Edgar Morin, 102 ans, est une conscience universelle bien vivante. Il est l’auteur de plus de cent ouvrages traduits en 28 langues qui éclairent la pensée des savants du Monde entier. 

Il se confie:

« Je suis à la fois ahuri et indigné par le fait que les descendants d’un peuple qui a été persécuté pendant des siècles…. puissent aujourd’hui non seulement coloniser un autre peuple, le chasser en partie de sa terre et vouloir l’en chasser pour de bon, 

mais qui, en plus, après le massacre du 7 octobre, se sont livrés à un véritable carnage massif sur les populations de Gaza…

et de voir le silence du Monde, (pudeur de pas dire de la France) le silence des Etats Unis protecteur d’Israel… »

À l’attention des mal-comprenants de Tel Aviv, voici par Google la traduction de son message: 

אני גם המום וגם זועם מכך שצאצאיו של עם שנרדפו במשך מאות שנים... יכול היום לא רק ליישב עם שלם, לגרש אותו בחלקו מאדמתו ולרצות לגרש אותו לתמיד, אלא שגם, לאחר הטבח ב-7 באוקטובר, ביצע קטל מסיבי של ממש באוכלוסיות עזה...ולראות את הדממה של העולם, השתיקה של ארצות הברית, מגן ישראל

Edgar Morin est « un juif gâteux, un chien qui mort ses frères, vieux débris antisémites… » commentent les Bibidolâtres qui se prosternent devant Netanyahu. 
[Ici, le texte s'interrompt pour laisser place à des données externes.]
(* ===== verification/Graph.v ===== *)
(** * DegreeFilter: networkx's undirected graph and [generate_network]'s
      degree filter (main.py 52-60)

    networkx is a library, not code of this repository: [nx_graph],
    [add_edge], [add_edges_from], [neighbors] and [degree] model its
    documented behaviour ([Graph._adj] as a map from node to neighbour
    set; [G.degree[n] = len(adj[n]) + (n in adj[n])], so a self-loop
    counts twice), and [nx_wf] states the invariant networkx keeps for
    an undirected graph (a symmetric adjacency), which [add_edge] and
    [add_edges_from] preserve.  [degree_filter] is the repository's own
    set comprehension over [g.degree]. *)

From S2P Require Import Prelude.

Local Open Scope Z_scope.

(** [nx.Graph()]: the adjacency of every node. *)
Abbreviation nx_graph := (gmap celex (gset celex)).

Definition neighbors (g : nx_graph) (n : celex) : gset celex :=
  default ∅ (g !! n).

(** [G.add_edge(u, v)]: [adj[u][v]] and [adj[v][u]], creating nodes. *)
Definition add_edge (g : nx_graph) (u v : celex) : nx_graph :=
  let g := <[u := neighbors g u ∪ {[v]}]> g in
  <[v := neighbors g v ∪ {[u]}]> g.

(** [G.add_edges_from(links)], iterating the set [links]. *)
Definition add_edges_from (g : nx_graph) (links : gset link) : nx_graph :=
  foldl (λ g (l : link), add_edge g l.1 l.2) g (elements links).

(** [G.degree[n]] for an undirected [Graph]. *)
Definition degree (g : nx_graph) (n : celex) : nat :=
  size (neighbors g n) + (if bool_decide (n ∈ neighbors g n) then 1 else 0).

(** Lines 52-60 without the stats call: build the graph from the links
    and keep the nodes of degree at least [filter_degree], or all of
    them when filtering is off. *)
Definition degree_filter (links : gset link) (filter_degree : Z)
    (filter_network : bool) : gset celex :=
  let g := add_edges_from ∅ links in
  if filter_network
  then filter (λ node, filter_degree ≤ Z.of_nat (degree g node)) (dom g)
  else dom g.

(** networkx's invariant of an undirected [Graph]: the adjacency is
    symmetric, [v in adj[u]] exactly when [u in adj[v]]. *)
Definition nx_wf (g : nx_graph) : Prop :=
  map_Forall (λ u nbrs, set_Forall (λ v, u ∈ neighbors g v) nbrs) g.

#[export] Instance nx_wf_dec g : Decision (nx_wf g).
Proof. unfold nx_wf. apply _. Defined.

(** The undirected view of a link set, as the spec describes the graph:
    its endpoints and, for a node, the distinct documents it shares a
    link with in either direction. *)
Definition endpoints (links : gset link) : gset celex :=
  list_to_set (elements links ≫= λ l, [l.1; l.2]).

Definition undirected_neighbors (links : gset link) (n : celex) : gset celex :=
  filter (λ m, n ⇝ m ∈ links ∨ m ⇝ n ∈ links) (endpoints links).

Lemma elem_of_endpoints links n :
  n ∈ endpoints links ↔ ∃ m, n ⇝ m ∈ links ∨ m ⇝ n ∈ links.
Proof.
  unfold endpoints. rewrite elem_of_list_to_set, list_elem_of_bind.
  setoid_rewrite elem_of_elements. split.
  - intros ([a b] & Hn & Hl). simpl in Hn. set_unfold. naive_solver.
  - intros (m & [Hl|Hl]); eexists; split; try exact Hl; set_solver.
Qed.

Lemma neighbors_add_edge g u v n m :
  m ∈ neighbors (add_edge g u v) n ↔
  m ∈ neighbors g n ∨ (n = u ∧ m = v) ∨ (n = v ∧ m = u).
Proof.
  unfold add_edge, neighbors at 1. rewrite !lookup_insert.
  unfold neighbors. repeat case_decide; simplify_eq; simpl;
    rewrite ?lookup_insert; repeat case_decide; simplify_eq; simpl; set_solver.
Qed.

Lemma dom_add_edge g u v n :
  n ∈ dom (add_edge g u v) ↔ n ∈ dom g ∨ n = u ∨ n = v.
Proof. unfold add_edge. rewrite !dom_insert_L. set_solver. Qed.

Lemma add_edges_loop g (ls : list link) n m :
  (m ∈ neighbors (foldl (λ g (l : link), add_edge g l.1 l.2) g ls) n ↔
   m ∈ neighbors g n ∨ n ⇝ m ∈ ls ∨ m ⇝ n ∈ ls) ∧
  (n ∈ dom (foldl (λ g (l : link), add_edge g l.1 l.2) g ls) ↔
   n ∈ dom g ∨ ∃ m, n ⇝ m ∈ ls ∨ m ⇝ n ∈ ls).
Proof.
  revert g. induction ls as [|[a b] ls IH]; intros g; simpl.
  - set_solver.
  - rewrite (proj1 (IH _)), (proj2 (IH _)), neighbors_add_edge, dom_add_edge.
    setoid_rewrite elem_of_cons. split; naive_solver.
Qed.

Lemma nx_wf_spec g : nx_wf g ↔ ∀ u v, v ∈ neighbors g u → u ∈ neighbors g v.
Proof.
  unfold nx_wf, neighbors. rewrite map_Forall_lookup. split.
  - intros H u v. destruct (g !! u) as [nbrs|] eqn:E; simpl; [|set_solver].
    intros Hv. exact (H u nbrs E v Hv).
  - intros H u nbrs E v Hv. apply (H u v). by rewrite E.
Qed.

(** [add_edge] keeps the adjacency symmetric. *)
Lemma add_edge_wf g u v : nx_wf g → nx_wf (add_edge g u v).
Proof.
  rewrite !nx_wf_spec. intros Hg a b. rewrite !neighbors_add_edge.
  intros [H|H]; [left; by apply Hg|naive_solver].
Qed.

Lemma add_edges_from_wf g links : nx_wf g → nx_wf (add_edges_from g links).
Proof.
  intros Hg. unfold add_edges_from. apply foldl_invariant; [done|].
  intros g' l _. apply add_edge_wf.
Qed.

(** What [G = nx.Graph(); G.add_edges_from(links)] holds: a node's
    neighbours are the documents it shares a link with, in either
    direction, and its nodes are the links' endpoints. *)
Lemma add_edges_from_neighbors links n :
  neighbors (add_edges_from ∅ links) n = undirected_neighbors links n.
Proof.
  apply set_eq. intros m. unfold add_edges_from, undirected_neighbors.
  rewrite (proj1 (add_edges_loop _ _ _ _)), elem_of_filter, elem_of_endpoints.
  setoid_rewrite elem_of_elements. unfold neighbors. simpl. set_solver.
Qed.

Lemma add_edges_from_dom links :
  dom (add_edges_from ∅ links) = endpoints links.
Proof.
  apply set_eq. intros n. unfold add_edges_from.
  rewrite (proj2 (add_edges_loop _ _ n n)), elem_of_endpoints.
  setoid_rewrite elem_of_elements. rewrite dom_empty_L. set_solver.
Qed.

Lemma elem_of_add_edges_from_neighbors links n m :
  m ∈ neighbors (add_edges_from ∅ links) n ↔ n ⇝ m ∈ links ∨ m ⇝ n ∈ links.
Proof.
  rewrite add_edges_from_neighbors. unfold undirected_neighbors.
  rewrite elem_of_filter, elem_of_endpoints. naive_solver.
Qed.

Lemma add_edges_from_empty_wf links : nx_wf (add_edges_from ∅ links).
Proof. apply add_edges_from_wf, map_Forall_empty. Qed.

(** C18 (refinement): a document survives the degree filter exactly when
    it is an endpoint of some link and its number of distinct
    neighbours, plus one for a self-citation (networkx counts a
    self-loop twice), reaches the threshold. *)
Theorem degree_filter_spec links filter_degree n :
  n ∈ degree_filter links filter_degree true ↔
  n ∈ endpoints links ∧
  filter_degree ≤ Z.of_nat (size (undirected_neighbors links n) +
                            if bool_decide (n ⇝ n ∈ links) then 1 else 0).
Proof.
  unfold degree_filter, degree. rewrite elem_of_filter, add_edges_from_dom,
    add_edges_from_neighbors.
  assert (Hloop : n ∈ undirected_neighbors links n ↔ n ⇝ n ∈ links).
  { unfold undirected_neighbors. rewrite elem_of_filter, elem_of_endpoints.
    naive_solver. }
  rewrite (bool_decide_ext _ _ Hloop). tauto.
Qed.

(** C19: with the filter off, or a threshold of at most 0, the result
    is every endpoint of the links; seeds without links are not in it. *)
Theorem degree_filter_all links filter_degree filter_network :
  (filter_degree ≤ 0 ∨ filter_network = false) →
  degree_filter links filter_degree filter_network = endpoints links.
Proof.
  intros Hk. unfold degree_filter. rewrite add_edges_from_dom.
  destruct filter_network; [|done].
  apply set_eq. intros n. rewrite elem_of_filter. destruct Hk as [Hk|]; [|done].
  split; [intros [_ ?]; done|intros; split; [lia|done]].
Qed.

(** The spec's scenario: links [A -> B] and [B -> C] with minimum
    degree 2 keep [B] alone. *)
Example degree_filter_chain :
  degree_filter {["3A" ⇝ "3B"; "3B" ⇝ "3C"]} 2 true = {["3B"]}.
Proof. vm_compute. reflexivity. Qed.

Lemma degree_filter_all_witness :
  (0 ≤ 0 ∨ true = false) ∧
  degree_filter {["3A" ⇝ "3B"]} 0 true = endpoints {["3A" ⇝ "3B"]}.
Proof.
  assert (H : 0 ≤ 0 ∨ true = false) by (left; lia).
  split; [exact H|]. exact (degree_filter_all _ _ _ H).
Defined.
Jacques Attali, fulgurant intellectuel, né au milieu du siècle dernier a publié lui aussi de son coté des rayons d’ouvrages de réflexions lumineuses.

Il écrit dans son blog: « l’histoire nous apprend qu’une société qui fonde sa survie sur la force et sur l’exploitation de ses voisins est condamnée à disparaître…..

Plus généralement, une société qui considère les autres comme étant d’une valeur inférieure à la sienne, court à sa propre perte… Le même sort menace aujourd’hui plusieurs nations, dont l’État d’Israël »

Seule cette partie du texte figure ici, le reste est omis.